Newly retired is neuroscientist and psychologist Charles Gross, 77, whose studies of primate visual systems “revolutionized our understanding of sensory perception and pattern recognition,” colleagues said in a tribute. But following in his path is assistant professor Tim Buschman, a new arrival in psychology and neuroscience. He regards Gross as “sort of both my scientific grandfather and great-grandfather,” since Gross trained Buschman’s adviser at MIT and that adviser’s mentor.
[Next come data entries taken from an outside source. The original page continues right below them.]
(** * keepr: repair-request form, image attachments and the auth modal

    A shallow embedding of the view-layer logic of
    [src/pages/NewRepairRequest.tsx], [src/components/auth/AuthModal.tsx]
    and [src/components/auth/LoginForm.tsx], followed by the properties
    of that logic.

    Conventions.  A JavaScript string is a [string]; one character of the
    Rocq string stands for one code unit, so [String.length] is the
    [.length] the schema library reads.  Component state ([useState]) and
    the browser objects a handler touches (toasts, session storage, the
    blob-URL store, the router) are fields of an explicit world record that
    every handler takes and returns. *)

From stdpp Require Import base option list strings gmap fin_maps.
From Stdlib Require Import NArith Ascii String Lia.

Local Open Scope string_scope.

(** Strings are appended with [+:+]; [++] is kept for lists. *)
Disable Notation "x ++ y" : string_scope.

(* ===================================================================== *)
(** ** JavaScript values shared by the components *)
(* ===================================================================== *)

Module Js.

(** [s.startsWith(p)] *)
Fixpoint startsWith (p s : string) : bool :=
  match p, s with
  | EmptyString, _ => true
  | String a p', String b s' => if Ascii.eqb a b then startsWith p' s' else false
  | String _ _, EmptyString => false
  end.

(** [s.includes(p)]: [p] occurs at some offset of [s]. *)
Fixpoint includes (p s : string) : bool :=
  startsWith p s ||
  match s with
  | EmptyString => false
  | String _ s' => includes p s'
  end.

(** The fragment of regular expressions that the source uses: literal
    characters, [.] and the greedy [.*]. *)
Inductive ReAtom :=
| Lit (c : ascii)
| Dot
| DotStar.

(** Line terminators are the only characters [.] refuses (LF and CR among
    the 8-bit units). *)
Definition isLineTerminator (c : ascii) : bool :=
  Ascii.eqb c "010"%char || Ascii.eqb c "013"%char.

(** Match the atoms at the start of [s], backtracking over [.*]. *)
Fixpoint matchHere (re : list ReAtom) (s : string) : bool :=
  match re with
  | [] => true
  | Lit c :: re' =>
      match s with
      | String d s' => if Ascii.eqb c d then matchHere re' s' else false
      | EmptyString => false
      end
  | Dot :: re' =>
      match s with
      | String d s' => if isLineTerminator d then false else matchHere re' s'
      | EmptyString => false
      end
  | DotStar :: re' =>
      (fix star (t : string) : bool :=
         matchHere re' t ||
         match t with
         | String d t' => if isLineTerminator d then false else star t'
         | EmptyString => false
         end) s
  end.

(** [s.match(re)] is non-null: the pattern has no anchor, so every start
    offset is tried. *)
Fixpoint reSearch (re : list ReAtom) (s : string) : bool :=
  matchHere re s ||
  match s with
  | EmptyString => false
  | String _ s' => reSearch re s'
  end.

(** Compile the pattern text: [.*] becomes [DotStar], a lone [.] becomes
    [Dot], any other character a literal (the source's only pattern is
    ['image.*']). *)
Fixpoint reCompile (p : string) : list ReAtom :=
  match p with
  | String "." (String "*" p') => DotStar :: reCompile p'
  | String "." p' => Dot :: reCompile p'
  | String c p' => Lit c :: reCompile p'
  | EmptyString => []
  end.

(** The literal atoms of a text. *)
Fixpoint lits (p : string) : list ReAtom :=
  match p with
  | EmptyString => []
  | String c p' => Lit c :: lits p'
  end.

(** [!!s.match(p)] for a pattern given as a string. *)
Definition matches (s p : string) : bool := reSearch (reCompile p) s.

(** [String(c).repeat(n)] *)
Fixpoint repeat (c : ascii) (n : nat) : string :=
  match n with
  | O => EmptyString
  | S n' => String c (repeat c n')
  end.

(** What a [catch] clause can receive: an [Error] instance with its
    message, or any other thrown value. *)
Inductive Thrown :=
| ThrownError (message : string)
| ThrownOther.

(** The settled state of an awaited promise. *)
Inductive Awaited (A : Type) :=
| Resolved (a : A)
| Rejected (e : Thrown).
Arguments Resolved {A} a.
Arguments Rejected {A} e.

(** V8's message for reading a property of [null]. *)
Definition nullPropertyMessage (prop : string) : string :=
  "Cannot read properties of null (reading '" +:+ prop +:+ "')".

End Js.

(* ===================================================================== *)
(** ** Notifications *)
(* ===================================================================== *)

Module Ui.

Inductive Variant := Default | Destructive.

(** The argument of [toast({ title, description, variant })]; a call
    without [variant] shows the default one. *)
Record Toast := mkToast {
  title : string;
  description : string;
  variant : Variant
}.

End Ui.

(* ===================================================================== *)
(** ** The schema validators of [formSchema] *)
(* ===================================================================== *)

Module Zod.

(** The checks of [z.string()] used by the form. *)
Inductive StringCheck :=
| Min (value : nat) (message : string)
| Max (value : nat) (message : string).

(** One check yields an issue when it fails: [min] when the length is
    below its value, [max] when the length is above it. *)
Definition checkIssue (input : string) (c : StringCheck) : option string :=
  match c with
  | Min v msg => if (String.length input <? v)%nat then Some msg else None
  | Max v msg => if (v <? String.length input)%nat then Some msg else None
  end.

(** All checks run; the issues are collected in order. *)
Definition stringIssues (checks : list StringCheck) (input : string) : list string :=
  omap (checkIssue input) checks.

(** [z.enum(values, { required_error })]: a missing input reports the
    required error, a string outside [values] an invalid-enum issue (its
    message, which lists the expected values, is shortened here). *)
Definition enumIssues (values : list string) (requiredError : string)
    (input : option string) : list string :=
  match input with
  | None => [requiredError]
  | Some v => if bool_decide (v ∈ values) then [] else ["Invalid enum value"]
  end.

(** A parse succeeds when no issue was raised. *)
Definition accepts (issues : list string) : bool :=
  match issues with [] => true | _ => false end.

End Zod.

(** [deviceTypes], the options of the select control. *)
Definition deviceTypes : list string :=
  [ "Vacuum cleaner"; "Coffee machine"; "TV"; "Radio"; "Lighting";
    "Fume hood"; "Laptop"; "Smartphone"; "Other" ].

(** The literals of [formSchema.deviceType]. *)
Definition deviceTypeEnum : list string :=
  [ "Vacuum cleaner"; "Coffee machine"; "TV"; "Radio"; "Lighting";
    "Fume hood"; "Laptop"; "Smartphone"; "Other" ].

Definition deviceTypeIssues (input : option string) : list string :=
  Zod.enumIssues deviceTypeEnum "Please select a device type" input.

Definition descriptionChecks : list Zod.StringCheck :=
  [ Zod.Min 20 "Description must be at least 20 characters";
    Zod.Max 500 "Description cannot be longer than 500 characters" ].

Definition descriptionIssues (input : string) : list string :=
  Zod.stringIssues descriptionChecks input.

(** The validators as the form resolver uses them. *)
Definition validDeviceType (input : option string) : bool :=
  Zod.accepts (deviceTypeIssues input).

Definition validDescription (input : string) : bool :=
  Zod.accepts (descriptionIssues input).

(* ===================================================================== *)
(** ** Image attachments: [handleImageChange] and [removeImage] *)
(* ===================================================================== *)

Module Images.

(** The fields of a DOM [File] that the handler reads. *)
Record File := mkFile {
  file_name : string;
  file_type : string;
  file_size : N
}.

(** Object URLs are opaque tokens handed out by the browser; a token is
    modelled by the serial number of the [createObjectURL] call that made
    it.  [blobs] is the browser's blob-URL store: the file each live URL
    resolves to. *)
Record World := mkWorld {
  images : list File;
  imagePreviewUrls : list N;
  toasts : list Ui.Toast;
  blobs : gmap N File;
  nextUrl : N
}.

Definition initial : World :=
  {| images := []; imagePreviewUrls := []; toasts := [];
     blobs := ∅; nextUrl := 0%N |}.

(** The loop of [handleImageChange] works on two local arrays and on the
    browser; [Locals] is what one iteration reads and writes. *)
Record Locals := mkLocals {
  newImages : list File;
  newImagePreviewUrls : list N;
  shown : list Ui.Toast;
  store : gmap N File;
  fresh : N
}.

Definition toast (t : Ui.Toast) (l : Locals) : Locals :=
  {| newImages := newImages l; newImagePreviewUrls := newImagePreviewUrls l;
     shown := shown l ++ [t]; store := store l; fresh := fresh l |}.

(** [5 * 1024 * 1024] *)
Definition maxFileSize : N := (5 * 1024 * 1024)%N.

Definition invalidFileType : Ui.Toast :=
  {| Ui.title := "Invalid file type";
     Ui.description := "Please upload only image files";
     Ui.variant := Ui.Destructive |}.

Definition fileTooLarge : Ui.Toast :=
  {| Ui.title := "File too large";
     Ui.description := "Please upload images smaller than 5MB";
     Ui.variant := Ui.Destructive |}.

(** One iteration of the [for] loop; each [continue] is a branch that
    leaves the two arrays as they are. *)
Definition offer (l : Locals) (file : File) : Locals :=
  if negb (Js.matches (file_type file) "image.*") then
    toast invalidFileType l
  else if (maxFileSize <? file_size file)%N then
    toast fileTooLarge l
  else
    {| newImages := newImages l ++ [file];
       newImagePreviewUrls := newImagePreviewUrls l ++ [fresh l];
       shown := shown l;
       store := <[fresh l := file]> (store l);
       fresh := N.succ (fresh l) |}.

(** [handleImageChange]: [files] is [e.target.files], which may be null. *)
Definition handleImageChange (files : option (list File)) (w : World) : World :=
  match files with
  | None => w
  | Some fs =>
      let l := fold_left offer fs
                 {| newImages := images w;
                    newImagePreviewUrls := imagePreviewUrls w;
                    shown := toasts w; store := blobs w; fresh := nextUrl w |} in
      {| images := newImages l; imagePreviewUrls := newImagePreviewUrls l;
         toasts := shown l; blobs := store l; nextUrl := fresh l |}
  end.

(** [URL.revokeObjectURL(urls[index])]: an index past the end reads
    [undefined], which names no URL. *)
Definition revokeObjectURL (u : option N) (m : gmap N File) : gmap N File :=
  match u with
  | Some u => delete u m
  | None => m
  end.

(** [removeImage]: [splice(index, 1)] removes the element at [index] and
    nothing when [index] is past the end. *)
Definition removeImage (index : nat) (w : World) : World :=
  {| images := delete index (images w);
     imagePreviewUrls := delete index (imagePreviewUrls w);
     toasts := toasts w;
     blobs := revokeObjectURL (imagePreviewUrls w !! index) (blobs w);
     nextUrl := nextUrl w |}.

(** The user's operations on the attachment list. *)
Inductive Op :=
| Add (files : option (list File))
| Remove (index : nat).

Definition step (w : World) (o : Op) : World :=
  match o with
  | Add files => handleImageChange files w
  | Remove index => removeImage index w
  end.

Definition run (ops : list Op) : World := fold_left step ops initial.

(** The two lists are aligned: they have the same length, and the URL at
    each index resolves, in the browser's store, to the file at the same
    index of [images]: it is the URL that [createObjectURL] made for that
    file, and it has not been revoked. *)
Definition aligned (w : World) : Prop :=
  List.length (images w) = List.length (imagePreviewUrls w) ∧
  ∀ (i : nat) (u : N), imagePreviewUrls w !! i = Some u →
    ∃ f, images w !! i = Some f ∧ blobs w !! u = Some f.

(** The loop's variables seen as a world, and back. *)
Definition ofWorld (w : World) : Locals :=
  {| newImages := images w; newImagePreviewUrls := imagePreviewUrls w;
     shown := toasts w; store := blobs w; fresh := nextUrl w |}.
Buschman’s work on cognitive control of attention and working memory is “the evolution or natural extension of what Charley did.” The young professor was a hot commodity after postdoctoral work at MIT and applied for a half-dozen jobs, “but I can honestly say that Princeton was at the top of my list because of the amazing group of neuroscientists who are here,” he says. “I feel really spoiled.”
The Department of French and Italian, which lost Marie-Hélène Huet and François Rigolot, 74, to retirement, brought on board assistant professor Katie Chenoweth, whom chair Nick Nesbitt calls “a brilliant, young Renaissance scholar.” Emblematic of the difficulties new Ph.D.s face, especially in the humanities, Princeton and Penn were the only universities in the country searching for a Renaissance scholar this year, she says.
Can the 32-year-old Chenoweth, who writes about the 16th-century rise of the French vernacular, envision herself emerita one day? “You move here and do your best to make it that way,” she says. “I’m still figuring things out, but, yes, I would love to have 40 years at Princeton.”
And so Princeton keeps regenerating, looking in old places and new for rising stars and trying to expand the talent pool so that it better reflects the country and the student body. Retirement incentives remain in effect for those between 65 and 70. In that group is David Dobkin himself, who turned 65 last February.
He envisions a return to the computer-science department “for a stretch” after leaving the deanship, with retirement to follow. “It would be disingenuous for me to stay until I’m far into my 70s,” he says, “after having had numerous conversations with people about why they should retire at a younger age.”
Christopher Connell ’71 is an education writer in Alexandria, Va.
1 Response
Steve Wunsch ’69
8 Years AgoA Princeton Education
I can appreciate the challenge of balancing the need for “fresh blood” on the faculty versus keeping the giants around on whose reputations Princeton’s status as an elite university depends (“Passing the Torch,” Dec. 4). But if meeting our newfound diversity objectives requires reaching down for the first time to non-elite universities to fill our quotas, it is only a matter of time before the quality of a Princeton education will suffer. Either “elite” means something or it does not.
If it had been possible to maintain the highest-quality faculty while reaching down, we should have done so long ago for economic efficiency’s sake. If Princeton’s “famed mathematics department” could have attained that reputation without the expense of hiring the best, what would be the point of paying up? Indeed, if elite and non-elite schools produced equally attractive prospects for our faculty, what would be the point of striving for an elite reputation in the first place?
It will be cold comfort for future students, much less alums of a no-longer-elite Princeton, to revel in a campus and faculty that are “broadly representative of the nation as a whole.”